» YOUR INSTRUCTIONS: The lines to return are those below that contain the word "apply".

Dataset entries

= = = = = = =

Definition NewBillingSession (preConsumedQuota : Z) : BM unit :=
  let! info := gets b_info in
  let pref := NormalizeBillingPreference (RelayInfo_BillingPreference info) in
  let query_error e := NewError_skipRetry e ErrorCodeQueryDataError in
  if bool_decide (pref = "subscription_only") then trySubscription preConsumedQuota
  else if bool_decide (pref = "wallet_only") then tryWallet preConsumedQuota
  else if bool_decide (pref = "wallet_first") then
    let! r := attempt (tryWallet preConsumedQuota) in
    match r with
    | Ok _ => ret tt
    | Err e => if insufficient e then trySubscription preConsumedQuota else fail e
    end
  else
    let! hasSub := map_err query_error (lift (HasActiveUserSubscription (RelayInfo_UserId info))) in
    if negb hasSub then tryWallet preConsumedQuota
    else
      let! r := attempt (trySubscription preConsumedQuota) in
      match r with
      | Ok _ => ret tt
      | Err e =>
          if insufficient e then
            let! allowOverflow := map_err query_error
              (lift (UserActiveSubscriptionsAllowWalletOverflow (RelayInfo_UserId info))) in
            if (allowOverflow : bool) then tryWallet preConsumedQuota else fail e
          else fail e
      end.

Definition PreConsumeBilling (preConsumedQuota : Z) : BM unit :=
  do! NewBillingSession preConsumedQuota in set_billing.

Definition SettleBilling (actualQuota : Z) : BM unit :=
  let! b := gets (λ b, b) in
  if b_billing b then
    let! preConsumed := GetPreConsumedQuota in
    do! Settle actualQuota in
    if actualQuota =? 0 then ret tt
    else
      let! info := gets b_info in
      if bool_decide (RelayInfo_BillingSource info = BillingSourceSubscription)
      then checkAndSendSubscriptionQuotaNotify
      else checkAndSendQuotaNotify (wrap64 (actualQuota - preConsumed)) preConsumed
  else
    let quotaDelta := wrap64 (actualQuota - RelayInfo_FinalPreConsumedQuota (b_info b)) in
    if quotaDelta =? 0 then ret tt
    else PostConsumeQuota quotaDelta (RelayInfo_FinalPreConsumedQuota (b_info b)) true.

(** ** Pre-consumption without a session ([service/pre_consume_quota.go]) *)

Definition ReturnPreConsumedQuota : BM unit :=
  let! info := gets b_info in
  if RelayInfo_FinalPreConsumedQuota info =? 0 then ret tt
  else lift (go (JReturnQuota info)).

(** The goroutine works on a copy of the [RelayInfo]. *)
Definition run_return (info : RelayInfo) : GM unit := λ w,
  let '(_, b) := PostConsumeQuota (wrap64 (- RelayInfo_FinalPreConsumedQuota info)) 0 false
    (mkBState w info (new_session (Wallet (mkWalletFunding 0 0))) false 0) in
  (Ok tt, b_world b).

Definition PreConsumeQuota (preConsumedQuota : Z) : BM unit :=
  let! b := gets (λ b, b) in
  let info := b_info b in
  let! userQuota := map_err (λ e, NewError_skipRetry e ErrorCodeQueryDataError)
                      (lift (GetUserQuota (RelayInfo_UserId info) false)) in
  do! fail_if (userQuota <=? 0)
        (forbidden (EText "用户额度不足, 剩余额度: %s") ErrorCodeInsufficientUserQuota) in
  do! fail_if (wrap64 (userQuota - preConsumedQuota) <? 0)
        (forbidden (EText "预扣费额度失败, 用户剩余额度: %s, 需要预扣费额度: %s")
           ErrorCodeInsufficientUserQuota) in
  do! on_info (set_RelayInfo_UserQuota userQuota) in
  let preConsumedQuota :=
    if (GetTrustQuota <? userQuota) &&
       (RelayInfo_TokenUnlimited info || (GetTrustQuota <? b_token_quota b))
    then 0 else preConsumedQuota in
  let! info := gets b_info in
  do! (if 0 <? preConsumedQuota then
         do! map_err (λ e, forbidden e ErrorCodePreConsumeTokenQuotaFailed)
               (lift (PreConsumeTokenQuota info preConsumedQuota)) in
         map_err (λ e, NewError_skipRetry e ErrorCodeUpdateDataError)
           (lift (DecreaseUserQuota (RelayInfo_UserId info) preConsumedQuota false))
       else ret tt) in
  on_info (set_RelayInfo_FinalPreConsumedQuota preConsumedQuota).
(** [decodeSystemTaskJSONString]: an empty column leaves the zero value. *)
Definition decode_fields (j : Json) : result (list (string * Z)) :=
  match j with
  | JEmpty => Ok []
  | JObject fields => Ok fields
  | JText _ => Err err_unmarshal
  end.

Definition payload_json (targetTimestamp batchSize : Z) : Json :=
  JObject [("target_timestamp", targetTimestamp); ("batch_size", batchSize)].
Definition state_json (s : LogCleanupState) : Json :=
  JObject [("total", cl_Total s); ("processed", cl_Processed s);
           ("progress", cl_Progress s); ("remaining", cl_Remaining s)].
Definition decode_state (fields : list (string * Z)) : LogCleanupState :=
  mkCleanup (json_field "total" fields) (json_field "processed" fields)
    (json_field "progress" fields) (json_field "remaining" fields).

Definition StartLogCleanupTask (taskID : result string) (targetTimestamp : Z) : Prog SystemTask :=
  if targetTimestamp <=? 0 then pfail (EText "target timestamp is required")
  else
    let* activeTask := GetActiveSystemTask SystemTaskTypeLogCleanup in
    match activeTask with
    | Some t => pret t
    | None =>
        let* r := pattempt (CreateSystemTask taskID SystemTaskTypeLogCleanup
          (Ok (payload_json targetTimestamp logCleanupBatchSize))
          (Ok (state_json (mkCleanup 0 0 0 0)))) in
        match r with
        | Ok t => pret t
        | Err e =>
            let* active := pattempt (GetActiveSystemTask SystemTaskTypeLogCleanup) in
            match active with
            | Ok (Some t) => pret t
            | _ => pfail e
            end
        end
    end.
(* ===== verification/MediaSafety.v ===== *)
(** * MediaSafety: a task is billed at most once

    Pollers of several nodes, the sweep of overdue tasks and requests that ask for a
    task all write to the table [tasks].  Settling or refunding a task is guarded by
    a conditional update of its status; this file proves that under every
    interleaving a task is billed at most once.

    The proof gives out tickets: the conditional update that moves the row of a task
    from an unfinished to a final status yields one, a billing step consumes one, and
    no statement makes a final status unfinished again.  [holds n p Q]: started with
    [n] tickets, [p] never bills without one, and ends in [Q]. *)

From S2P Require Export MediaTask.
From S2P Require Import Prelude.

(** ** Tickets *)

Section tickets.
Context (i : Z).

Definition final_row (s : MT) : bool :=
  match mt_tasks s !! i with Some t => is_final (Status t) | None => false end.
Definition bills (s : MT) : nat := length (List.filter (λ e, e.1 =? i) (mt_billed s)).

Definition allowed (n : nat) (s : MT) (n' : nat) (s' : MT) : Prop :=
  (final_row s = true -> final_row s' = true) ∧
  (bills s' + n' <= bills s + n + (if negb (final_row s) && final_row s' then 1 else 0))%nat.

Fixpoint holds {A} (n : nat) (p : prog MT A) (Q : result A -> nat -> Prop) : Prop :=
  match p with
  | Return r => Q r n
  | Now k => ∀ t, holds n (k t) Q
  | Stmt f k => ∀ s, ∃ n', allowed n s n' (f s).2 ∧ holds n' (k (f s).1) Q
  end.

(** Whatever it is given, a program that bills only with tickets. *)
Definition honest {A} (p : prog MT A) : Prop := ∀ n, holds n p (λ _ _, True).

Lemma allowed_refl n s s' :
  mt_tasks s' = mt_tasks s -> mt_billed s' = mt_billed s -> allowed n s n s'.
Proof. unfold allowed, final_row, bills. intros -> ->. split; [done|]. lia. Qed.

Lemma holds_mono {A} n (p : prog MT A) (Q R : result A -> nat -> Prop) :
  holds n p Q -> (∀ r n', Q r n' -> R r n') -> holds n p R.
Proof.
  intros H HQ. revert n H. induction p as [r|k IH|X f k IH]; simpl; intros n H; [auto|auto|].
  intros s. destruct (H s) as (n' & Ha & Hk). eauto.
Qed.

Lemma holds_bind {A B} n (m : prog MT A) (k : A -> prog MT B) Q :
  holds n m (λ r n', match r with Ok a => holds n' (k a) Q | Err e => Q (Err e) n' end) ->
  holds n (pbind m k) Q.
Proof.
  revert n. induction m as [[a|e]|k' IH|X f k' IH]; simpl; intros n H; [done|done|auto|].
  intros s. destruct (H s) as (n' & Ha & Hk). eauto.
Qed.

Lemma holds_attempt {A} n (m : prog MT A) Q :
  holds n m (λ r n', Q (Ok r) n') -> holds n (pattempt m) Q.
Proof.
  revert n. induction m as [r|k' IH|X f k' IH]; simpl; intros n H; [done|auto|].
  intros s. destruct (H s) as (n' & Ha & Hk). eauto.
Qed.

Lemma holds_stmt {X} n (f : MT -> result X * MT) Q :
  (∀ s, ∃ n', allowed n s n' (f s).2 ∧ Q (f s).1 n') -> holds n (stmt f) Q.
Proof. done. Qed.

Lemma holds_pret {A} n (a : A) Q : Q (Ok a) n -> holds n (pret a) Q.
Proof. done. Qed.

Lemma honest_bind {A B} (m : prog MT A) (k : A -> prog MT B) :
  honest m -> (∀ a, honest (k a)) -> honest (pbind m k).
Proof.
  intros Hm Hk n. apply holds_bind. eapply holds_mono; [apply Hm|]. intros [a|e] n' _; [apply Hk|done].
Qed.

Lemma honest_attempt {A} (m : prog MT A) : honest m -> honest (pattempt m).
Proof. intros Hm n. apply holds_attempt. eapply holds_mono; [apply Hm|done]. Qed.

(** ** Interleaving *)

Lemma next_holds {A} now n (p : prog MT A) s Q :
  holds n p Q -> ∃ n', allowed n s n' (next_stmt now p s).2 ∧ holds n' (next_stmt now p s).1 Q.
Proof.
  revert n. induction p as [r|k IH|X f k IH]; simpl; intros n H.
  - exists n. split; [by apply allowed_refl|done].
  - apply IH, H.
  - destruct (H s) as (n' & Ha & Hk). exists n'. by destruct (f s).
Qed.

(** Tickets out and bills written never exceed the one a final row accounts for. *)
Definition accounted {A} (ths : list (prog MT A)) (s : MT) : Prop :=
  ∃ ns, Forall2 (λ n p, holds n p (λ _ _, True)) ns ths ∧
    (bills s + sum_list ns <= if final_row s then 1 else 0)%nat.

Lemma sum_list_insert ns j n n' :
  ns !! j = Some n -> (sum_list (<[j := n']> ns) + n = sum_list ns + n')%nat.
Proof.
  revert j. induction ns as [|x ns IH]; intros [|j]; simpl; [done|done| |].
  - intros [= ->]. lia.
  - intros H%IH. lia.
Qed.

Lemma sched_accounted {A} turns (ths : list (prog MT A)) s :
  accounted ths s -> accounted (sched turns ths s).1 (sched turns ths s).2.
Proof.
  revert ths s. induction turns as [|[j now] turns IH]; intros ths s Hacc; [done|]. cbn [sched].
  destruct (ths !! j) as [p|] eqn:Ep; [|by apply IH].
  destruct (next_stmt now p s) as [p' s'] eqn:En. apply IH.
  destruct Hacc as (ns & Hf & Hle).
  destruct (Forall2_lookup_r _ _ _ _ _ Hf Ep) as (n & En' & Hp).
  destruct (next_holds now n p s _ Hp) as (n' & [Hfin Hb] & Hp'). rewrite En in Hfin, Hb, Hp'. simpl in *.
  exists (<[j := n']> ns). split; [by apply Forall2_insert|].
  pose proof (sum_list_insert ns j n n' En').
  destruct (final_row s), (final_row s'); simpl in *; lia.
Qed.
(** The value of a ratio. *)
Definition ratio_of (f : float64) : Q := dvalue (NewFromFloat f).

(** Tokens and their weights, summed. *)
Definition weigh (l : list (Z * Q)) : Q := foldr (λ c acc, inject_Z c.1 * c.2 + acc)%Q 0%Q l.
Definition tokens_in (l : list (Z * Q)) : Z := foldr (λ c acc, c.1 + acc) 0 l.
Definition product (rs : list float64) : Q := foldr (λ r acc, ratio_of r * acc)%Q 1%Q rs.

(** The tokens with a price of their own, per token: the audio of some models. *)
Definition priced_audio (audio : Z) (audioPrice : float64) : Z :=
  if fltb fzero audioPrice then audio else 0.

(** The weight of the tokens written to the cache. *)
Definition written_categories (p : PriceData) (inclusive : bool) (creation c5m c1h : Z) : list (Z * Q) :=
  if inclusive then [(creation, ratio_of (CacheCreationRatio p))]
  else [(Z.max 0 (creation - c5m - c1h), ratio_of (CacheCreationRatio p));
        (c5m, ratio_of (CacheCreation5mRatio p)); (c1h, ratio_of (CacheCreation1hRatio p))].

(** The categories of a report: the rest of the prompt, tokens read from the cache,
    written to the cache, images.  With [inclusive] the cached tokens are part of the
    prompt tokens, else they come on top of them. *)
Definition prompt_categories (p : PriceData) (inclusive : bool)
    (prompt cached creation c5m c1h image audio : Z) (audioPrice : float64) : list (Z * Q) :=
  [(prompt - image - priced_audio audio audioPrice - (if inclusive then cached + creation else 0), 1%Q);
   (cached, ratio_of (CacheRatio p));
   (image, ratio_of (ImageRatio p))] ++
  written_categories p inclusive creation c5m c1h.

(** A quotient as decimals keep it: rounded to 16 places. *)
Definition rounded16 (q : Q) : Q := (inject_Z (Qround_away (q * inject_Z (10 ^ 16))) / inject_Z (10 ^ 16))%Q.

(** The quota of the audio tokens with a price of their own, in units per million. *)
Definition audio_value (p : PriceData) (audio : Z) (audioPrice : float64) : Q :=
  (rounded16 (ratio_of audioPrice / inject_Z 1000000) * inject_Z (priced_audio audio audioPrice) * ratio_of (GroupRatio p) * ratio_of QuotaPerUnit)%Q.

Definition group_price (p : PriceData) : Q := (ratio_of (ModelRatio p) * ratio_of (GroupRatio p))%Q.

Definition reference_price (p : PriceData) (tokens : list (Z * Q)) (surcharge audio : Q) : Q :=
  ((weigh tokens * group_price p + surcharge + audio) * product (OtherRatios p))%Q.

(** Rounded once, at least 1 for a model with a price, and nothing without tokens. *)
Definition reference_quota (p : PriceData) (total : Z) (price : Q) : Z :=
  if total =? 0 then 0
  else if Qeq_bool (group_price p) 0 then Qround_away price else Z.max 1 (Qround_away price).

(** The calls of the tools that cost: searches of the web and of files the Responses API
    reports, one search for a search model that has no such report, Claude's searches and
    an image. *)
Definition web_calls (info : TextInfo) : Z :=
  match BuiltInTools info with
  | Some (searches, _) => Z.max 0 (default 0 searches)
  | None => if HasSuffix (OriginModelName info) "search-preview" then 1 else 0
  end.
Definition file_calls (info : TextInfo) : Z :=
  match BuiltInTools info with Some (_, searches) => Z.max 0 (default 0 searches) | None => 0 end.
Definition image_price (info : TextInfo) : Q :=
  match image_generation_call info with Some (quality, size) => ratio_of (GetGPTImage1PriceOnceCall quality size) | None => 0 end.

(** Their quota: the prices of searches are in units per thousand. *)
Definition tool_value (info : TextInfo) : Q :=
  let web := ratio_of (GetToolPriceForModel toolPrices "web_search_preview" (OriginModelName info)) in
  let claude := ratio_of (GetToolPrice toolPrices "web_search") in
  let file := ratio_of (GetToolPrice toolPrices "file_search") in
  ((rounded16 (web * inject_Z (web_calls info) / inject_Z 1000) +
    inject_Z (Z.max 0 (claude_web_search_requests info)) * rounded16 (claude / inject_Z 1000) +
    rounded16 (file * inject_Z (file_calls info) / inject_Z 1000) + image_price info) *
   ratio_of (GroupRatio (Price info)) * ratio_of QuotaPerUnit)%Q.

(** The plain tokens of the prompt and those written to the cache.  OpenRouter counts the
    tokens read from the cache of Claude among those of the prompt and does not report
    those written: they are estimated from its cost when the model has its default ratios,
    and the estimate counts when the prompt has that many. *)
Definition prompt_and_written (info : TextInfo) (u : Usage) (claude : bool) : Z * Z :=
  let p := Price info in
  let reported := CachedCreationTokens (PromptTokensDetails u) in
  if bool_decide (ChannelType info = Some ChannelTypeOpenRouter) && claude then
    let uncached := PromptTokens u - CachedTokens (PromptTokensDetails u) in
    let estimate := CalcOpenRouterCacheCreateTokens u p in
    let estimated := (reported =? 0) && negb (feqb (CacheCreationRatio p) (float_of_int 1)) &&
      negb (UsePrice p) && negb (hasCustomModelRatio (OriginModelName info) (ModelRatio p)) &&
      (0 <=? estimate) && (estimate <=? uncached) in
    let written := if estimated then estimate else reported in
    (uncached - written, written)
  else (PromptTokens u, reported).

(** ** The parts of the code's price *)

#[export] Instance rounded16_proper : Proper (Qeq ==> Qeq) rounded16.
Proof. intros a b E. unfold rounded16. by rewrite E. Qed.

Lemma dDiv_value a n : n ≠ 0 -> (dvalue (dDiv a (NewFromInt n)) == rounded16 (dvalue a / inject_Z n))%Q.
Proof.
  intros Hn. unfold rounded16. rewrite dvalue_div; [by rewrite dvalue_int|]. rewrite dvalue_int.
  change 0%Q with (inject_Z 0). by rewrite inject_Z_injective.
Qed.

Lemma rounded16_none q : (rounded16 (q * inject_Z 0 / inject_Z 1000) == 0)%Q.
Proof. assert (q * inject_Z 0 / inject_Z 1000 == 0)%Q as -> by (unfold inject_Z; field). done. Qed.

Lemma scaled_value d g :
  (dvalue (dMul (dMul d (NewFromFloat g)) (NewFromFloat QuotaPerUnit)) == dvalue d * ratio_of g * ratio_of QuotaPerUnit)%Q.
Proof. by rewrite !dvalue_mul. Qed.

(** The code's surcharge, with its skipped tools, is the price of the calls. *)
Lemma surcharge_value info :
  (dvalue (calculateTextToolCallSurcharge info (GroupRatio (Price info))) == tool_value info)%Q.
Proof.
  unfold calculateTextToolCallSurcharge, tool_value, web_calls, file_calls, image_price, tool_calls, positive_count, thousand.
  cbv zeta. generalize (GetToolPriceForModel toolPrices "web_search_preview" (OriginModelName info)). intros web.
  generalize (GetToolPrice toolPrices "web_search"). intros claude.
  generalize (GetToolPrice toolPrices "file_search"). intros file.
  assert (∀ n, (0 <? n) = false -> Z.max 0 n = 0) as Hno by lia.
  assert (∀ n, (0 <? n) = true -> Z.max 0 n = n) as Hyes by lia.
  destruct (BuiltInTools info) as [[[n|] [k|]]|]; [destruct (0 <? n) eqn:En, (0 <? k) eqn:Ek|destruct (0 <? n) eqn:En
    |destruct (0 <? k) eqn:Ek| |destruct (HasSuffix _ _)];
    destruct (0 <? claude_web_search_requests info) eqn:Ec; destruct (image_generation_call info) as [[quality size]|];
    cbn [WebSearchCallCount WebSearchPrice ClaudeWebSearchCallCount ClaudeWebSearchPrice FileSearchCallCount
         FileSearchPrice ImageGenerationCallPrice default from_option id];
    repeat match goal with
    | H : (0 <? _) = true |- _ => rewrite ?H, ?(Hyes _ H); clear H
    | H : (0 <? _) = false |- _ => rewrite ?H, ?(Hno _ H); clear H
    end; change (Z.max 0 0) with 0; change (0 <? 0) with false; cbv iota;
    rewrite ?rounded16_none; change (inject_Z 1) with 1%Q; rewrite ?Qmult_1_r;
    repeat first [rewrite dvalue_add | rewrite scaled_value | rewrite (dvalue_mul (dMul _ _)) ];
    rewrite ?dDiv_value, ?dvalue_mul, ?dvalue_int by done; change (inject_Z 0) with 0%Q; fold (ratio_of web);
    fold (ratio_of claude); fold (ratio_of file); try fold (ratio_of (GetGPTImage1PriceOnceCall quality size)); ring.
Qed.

= = = = = = =

» OUTPUT FOR THIS EXERCISE:
  intros Hm Hk n. apply holds_bind. eapply holds_mono; [apply Hm|]. intros [a|e] n' _; [apply Hk|done].
Proof. intros Hm n. apply holds_attempt. eapply holds_mono; [apply Hm|done]. Qed.
  - exists n. split; [by apply allowed_refl|done].
  - apply IH, H.
  destruct (ths !! j) as [p|] eqn:Ep; [|by apply IH].
  destruct (next_stmt now p s) as [p' s'] eqn:En. apply IH.
  exists (<[j := n']> ns). split; [by apply Forall2_insert|].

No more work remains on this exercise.